Lemma wp_zero_head count offs wflags err s :
  inv s -> errno_ok err -> 0 <= offs -> 0 < count <= UINT32_MAX -> offs + count <= rsize ->
  (offs mod m <> 0 -> write_flags k wflags) ->
  wp (zero_head nx h count offs wflags err) (fun '(r, err', count', offs') s' => exists keep,
    wrote (fun _ => 0) (if decide (r = -1) then count else keep) offs
      (has wflags NBDKIT_FLAG_FUA) r err' s s' /\
    (r <> -1 -> after_head count offs count' offs' keep /\ (offs mod m = 0 -> keep = 0))) s.
Proof.
  intros Hi He Ho Hc Hle Hfl. destruct minblock_bounds as (Hm & _ & _). destruct rsize_bounds as [Hr _].
  pose proof (ho_size h k Hh). pose proof (Z.mod_pos_bound offs m ltac:(lia)) as Hob.
  unfold zero_head. rewrite land_minblock. destruct (Z.eqb_spec (offs mod m) 0) as [E|E]; cbn [negb].
  - apply wp_ret. exists 0. split; [by apply wrote_nothing|].
    intros _; split; [apply after_head_aligned; (done || lia)|done].
  - destruct (head_block count offs) as (Hb0 & Hbd & Hbe); [lia..|].
    rewrite (u64_small (offs - offs mod m)) by (limits; lia).
    pose proof (after_head_unaligned count offs ltac:(lia)) as Hah. cbv zeta in Hah.
    set (keep := Z.min (m - offs mod m) count) in *. apply wp_bind. eapply wp_mono.
    { apply (wp_modify_block (fun _ => 0) (memset 0 keep) (offs mod m) keep); try done; try lia;
        [rewrite length_memset; lia|auto|intros x Hx; by apply from_buffer_zero]. }
    intros [r1 e1] s1 Hw1. replace (offs - offs mod m + offs mod m) with offs in Hw1 by lia.
    destruct (Z.eqb_spec r1 (-1)) as [-> |Hr1]; apply wp_ret; exists keep.
    { rewrite decide_True by done. split; [|by intros []]. eapply wrote_widen; [|exact Hw1].
      destruct Hah as [? _]. unfold in_request. lia. }
    rewrite decide_False by lia. destruct Hah as (Hk & Hah). rewrite u32_small, u64_small by (limits; lia).
    split; [by eapply wrote_result|done].
Qed.

Lemma wp_zero_body flags fuel : forall count offs err s,
  inv s -> errno_ok err -> 0 <= offs -> 0 <= count <= UINT32_MAX -> offs + count <= rsize ->
  (m <= count -> (m | offs)) -> count <= Z.of_nat fuel -> zero_flags k flags ->
  wp (zero_body fuel nx h count offs flags err) (fun '(r, err', count', offs') s' =>
    wrote (fun _ => 0) (if decide (r = -1) then count else count - count mod m) offs
      (has flags NBDKIT_FLAG_FUA) r (zero_err flags r err') s s' /\
    (r <> -1 -> count' = count mod m /\ offs' = offs + (count - count mod m))) s.
Proof.
  destruct minblock_bounds as (Hm & _ & _). destruct rsize_bounds as [Hr _]. pose proof (ho_size h k Hh).
  induction fuel as [|fuel IH]; intros count offs err s Hi He Ho Hc Hle Hd Hf Hfl; cbn [zero_body];
    (destruct (Z.leb_spec m count) as [Hge|Hlt];
      [|apply wp_ret; rewrite Z.mod_small, Z.sub_diag, Z.add_0_r by lia;
        split; [by apply wrote_nothing|done]]).
  { lia. }
  destruct (body_chunk (h_maxlen h) count offs) as (Hal & Hk & Hkd & Hmod & Hoff); try done; try lia.
  { apply (ho_maxlen h k Hh). } { apply (ho_maxlen_div h k Hh). } { auto. }
  set (keep := Z.min (h_maxlen h) (count - count mod m)) in *.
  apply wp_bind, wp_ROUND_DOWN32; [lia|]. fold keep. apply wp_bind.
  eapply wp_mono; [by apply (dl_zero keep offs flags err s Hi He Hal)|].
  intros [r1 e1] s1 Hw1. destruct (Z.eqb_spec r1 (-1)) as [-> |Hr1].
  { apply wp_ret. rewrite decide_True by done. split; [|by intros []].
    eapply wrote_widen; [|exact Hw1]. unfold in_request. lia. }
  rewrite zero_err_ok in Hw1 by done.
  rewrite u32_small, u64_small by (limits; lia). eapply wp_mono.
  { apply (IH (count - keep) (offs + keep) e1 s1); try lia; try done; apply Hw1. }
  intros [[[r2 e2] c2] o2] s2 (Hw2 & Hp2).
  pose proof (Z.mod_pos_bound count m ltac:(lia)).
  assert (Hkm : keep <= count - count mod m) by (subst keep; lia). rewrite Hmod in *. split.
  - destruct (decide (r2 = -1)).
    + replace count with (keep + (count - keep)) by lia.
      eapply wrote_app; [lia|lia|exact Hr1|exact Hw1|exact Hw2].
    + replace (count - count mod m) with (keep + (count - keep - count mod m)) by lia.
      eapply wrote_app; [lia|lia|exact Hr1|exact Hw1|exact Hw2].
  - intros Hr2. destruct (Hp2 Hr2) as (-> & ->). split; [done|]. lia.
Qed.

(** A fast zero that is not refused is aligned. *)
Lemma fast_zero_aligned count offs :
  Z.land (Z.lor offs count) (m - 1) = 0 -> offs mod m = 0 /\ count mod m = 0.
Proof.
  rewrite Z.land_lor_distr_l, !land_minblock. apply Z.lor_eq_0_iff.
Qed.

━━━

WHAT TO PRODUCE
Repeat each line of the data above, exactly as it appears, from the first through the line that contains "- apply wp_ret.".

ANSWER TO THE PROBLEM
Lemma wp_zero_head count offs wflags err s :
  inv s -> errno_ok err -> 0 <= offs -> 0 < count <= UINT32_MAX -> offs + count <= rsize ->
  (offs mod m <> 0 -> write_flags k wflags) ->
  wp (zero_head nx h count offs wflags err) (fun '(r, err', count', offs') s' => exists keep,
    wrote (fun _ => 0) (if decide (r = -1) then count else keep) offs
      (has wflags NBDKIT_FLAG_FUA) r err' s s' /\
    (r <> -1 -> after_head count offs count' offs' keep /\ (offs mod m = 0 -> keep = 0))) s.
Proof.
  intros Hi He Ho Hc Hle Hfl. destruct minblock_bounds as (Hm & _ & _). destruct rsize_bounds as [Hr _].
  pose proof (ho_size h k Hh). pose proof (Z.mod_pos_bound offs m ltac:(lia)) as Hob.
  unfold zero_head. rewrite land_minblock. destruct (Z.eqb_spec (offs mod m) 0) as [E|E]; cbn [negb].
  - apply wp_ret. exists 0. split; [by apply wrote_nothing|].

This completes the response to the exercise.